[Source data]

-------

(** * redisdb-stream: the Redis-stream worker of golang-queue

    A shallow embedding of [redis.go] (package [redisdb]) and the
    properties of its consumer loop, its request polling loop, its
    enqueue path and its shutdown protocol.

    The worker talks to three things it does not own: the Redis client
    ([redis.Cmdable]), the Go scheduler (which case of a [select] fires,
    which goroutine runs next) and the wall clock ([time.After]).  Each
    function is embedded as a Rocq function that takes the answers of
    these three as an explicit environment argument and returns the
    effects it performed as a list of events, in program order. *)

From Stdlib Require Import ZArith String List Lia.
From stdpp Require Import base gmap strings list.

Local Open Scope string_scope.
Local Open Scope Z_scope.
Local Open Scope list_scope.

(** ** Go data *)

(** [time.Duration] is an int64 count of nanoseconds. *)
Definition Duration := Z.
Definition Millisecond : Duration := 1000000.
Definition Second : Duration := 1000 * Millisecond.

(** [bytesconv.BytesToStr] and [bytesconv.StrToBytes] reinterpret the same
    bytes, without copying. *)
Definition BytesToStr (b : list Byte.byte) : string := string_of_list_byte b.
Definition StrToBytes (s : string) : list Byte.byte := list_byte_of_string s.

(** A value held in an [interface{}], by dynamic type.  [INil] is the nil
    interface, which is also what indexing a map at a missing key gives. *)
Inductive iface :=
| INil
| IString (s : string)
| IBytes (b : list Byte.byte)
| IInt (n : Z)
| IBool (b : bool).

(** The error values the worker sees.  The first three are the exported
    error variables of package [queue]; [redis_Nil] is [redis.Nil]; any
    other error of the client is [OtherError]. *)
Inductive error :=
| ErrQueueShutdown
| ErrNoTaskInQueue
| ErrQueueHasBeenClosed
| redis_Nil
| OtherError (msg : string).

(** [errors.Is(err, redis.Nil)] on the errors above. *)
Definition is_redis_Nil (e : error) : bool :=
  match e with redis_Nil => true | _ => false end.

(** [redis.XMessage], [redis.XStream], and the two argument structs, with
    the fields [redis.go] sets (the others keep their zero value). *)
Record XMessage := mkXMessage {
  ID : string;
  Values : gmap string iface
}.

Record XStream := mkXStream {
  Stream : string;
  Messages : list XMessage
}.

Record XReadGroupArgs := mkXReadGroupArgs {
  rg_Group : string;
  rg_Consumer : string;
  rg_Streams : list string;
  rg_Count : Z;
  rg_Block : Duration
}.

Record XAddArgs := mkXAddArgs {
  xa_Stream : string;
  xa_MaxLen : Z;
  xa_Values : gmap string iface
}.

(** [core.TaskMessage]: an interface with the method [Bytes() []byte]. *)
Record TaskMessage := mkTask { Bytes : list Byte.byte }.

(** The fields of [options] that [redis.go] reads. *)
Record options := mkOptions {
  streamName : string;
  group : string;
  consumer : string;
  blockTime : Duration;
  maxLength : Z;
  connectionString : string;
  addr : string;
  cluster : bool
}.

(** The dynamic type of [w.rdb].  [NewWorker] is the only place a [Worker]
    is built and it stores a [*redis.Client] or a [*redis.ClusterClient]. *)
Inductive Cmdable := Client | ClusterClient.

(** The client [NewWorker] builds.  [parse_err] is what [redis.ParseURL]
    answers; on an error the logger's [Fatal] ends the process.  With
    neither a connection string nor an address the field stays nil and the
    [Ping] that follows panics.  [None] stands for both. *)
Definition NewWorker_rdb (parse_err : option error) (o : options)
  : option Cmdable :=
  if negb (String.eqb (connectionString o) EmptyString) then
    match parse_err with
    | Some _ => None
    | None => Some Client
    end
  else if negb (String.eqb (addr o) EmptyString) then
    if cluster o then Some ClusterClient else Some Client
  else None.

(** A channel that is only ever closed ([stop], [exit]) or closed and used
    for rendezvous ([tasks], unbuffered): the state kept is whether it was
    closed. *)
Inductive chan := ChStop | ChExit | ChTasks.

Record Worker := mkWorker {
  rdb : Cmdable;
  rdb_closed : bool;
  tasks_closed : bool;
  stopFlag : Z;          (* int32, accessed with sync/atomic *)
  stopOnce : bool;       (* sync.Once: has Do run its function *)
  startOnce : bool;
  stop_closed : bool;
  exit_closed : bool;
  opts : options
}.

-------

# Task brief
Each line must be given again exactly as written above.

# Written answer
(** * redisdb-stream: the Redis-stream worker of golang-queue

    A shallow embedding of [redis.go] (package [redisdb]) and the
    properties of its consumer loop, its request polling loop, its
    enqueue path and its shutdown protocol.

    The worker talks to three things it does not own: the Redis client
    ([redis.Cmdable]), the Go scheduler (which case of a [select] fires,
    which goroutine runs next) and the wall clock ([time.After]).  Each
    function is embedded as a Rocq function that takes the answers of
    these three as an explicit environment argument and returns the
    effects it performed as a list of events, in program order. *)

From Stdlib Require Import ZArith String List Lia.
From stdpp Require Import base gmap strings list.

Local Open Scope string_scope.
Local Open Scope Z_scope.
Local Open Scope list_scope.

(** ** Go data *)

(** [time.Duration] is an int64 count of nanoseconds. *)
Definition Duration := Z.
Definition Millisecond : Duration := 1000000.
Definition Second : Duration := 1000 * Millisecond.

(** [bytesconv.BytesToStr] and [bytesconv.StrToBytes] reinterpret the same
    bytes, without copying. *)
Definition BytesToStr (b : list Byte.byte) : string := string_of_list_byte b.
Definition StrToBytes (s : string) : list Byte.byte := list_byte_of_string s.

(** A value held in an [interface{}], by dynamic type.  [INil] is the nil
    interface, which is also what indexing a map at a missing key gives. *)
Inductive iface :=
| INil
| IString (s : string)
| IBytes (b : list Byte.byte)
| IInt (n : Z)
| IBool (b : bool).

(** The error values the worker sees.  The first three are the exported
    error variables of package [queue]; [redis_Nil] is [redis.Nil]; any
    other error of the client is [OtherError]. *)
Inductive error :=
| ErrQueueShutdown
| ErrNoTaskInQueue
| ErrQueueHasBeenClosed
| redis_Nil
| OtherError (msg : string).

(** [errors.Is(err, redis.Nil)] on the errors above. *)
Definition is_redis_Nil (e : error) : bool :=
  match e with redis_Nil => true | _ => false end.

(** [redis.XMessage], [redis.XStream], and the two argument structs, with
    the fields [redis.go] sets (the others keep their zero value). *)
Record XMessage := mkXMessage {
  ID : string;
  Values : gmap string iface
}.

Record XStream := mkXStream {
  Stream : string;
  Messages : list XMessage
}.

Record XReadGroupArgs := mkXReadGroupArgs {
  rg_Group : string;
  rg_Consumer : string;
  rg_Streams : list string;
  rg_Count : Z;
  rg_Block : Duration
}.

Record XAddArgs := mkXAddArgs {
  xa_Stream : string;
  xa_MaxLen : Z;
  xa_Values : gmap string iface
}.

(** [core.TaskMessage]: an interface with the method [Bytes() []byte]. *)
Record TaskMessage := mkTask { Bytes : list Byte.byte }.

(** The fields of [options] that [redis.go] reads. *)
Record options := mkOptions {
  streamName : string;
  group : string;
  consumer : string;
  blockTime : Duration;
  maxLength : Z;
  connectionString : string;
  addr : string;
  cluster : bool
}.

(** The dynamic type of [w.rdb].  [NewWorker] is the only place a [Worker]
    is built and it stores a [*redis.Client] or a [*redis.ClusterClient]. *)
Inductive Cmdable := Client | ClusterClient.

(** The client [NewWorker] builds.  [parse_err] is what [redis.ParseURL]
    answers; on an error the logger's [Fatal] ends the process.  With
    neither a connection string nor an address the field stays nil and the
    [Ping] that follows panics.  [None] stands for both. *)
Definition NewWorker_rdb (parse_err : option error) (o : options)
  : option Cmdable :=
  if negb (String.eqb (connectionString o) EmptyString) then
    match parse_err with
    | Some _ => None
    | None => Some Client
    end
  else if negb (String.eqb (addr o) EmptyString) then
    if cluster o then Some ClusterClient else Some Client
  else None.

(** A channel that is only ever closed ([stop], [exit]) or closed and used
    for rendezvous ([tasks], unbuffered): the state kept is whether it was
    closed. *)
Inductive chan := ChStop | ChExit | ChTasks.

Record Worker := mkWorker {
  rdb : Cmdable;
  rdb_closed : bool;
  tasks_closed : bool;
  stopFlag : Z;          (* int32, accessed with sync/atomic *)
  stopOnce : bool;       (* sync.Once: has Do run its function *)
  startOnce : bool;
  stop_closed : bool;
  exit_closed : bool;
  opts : options
}.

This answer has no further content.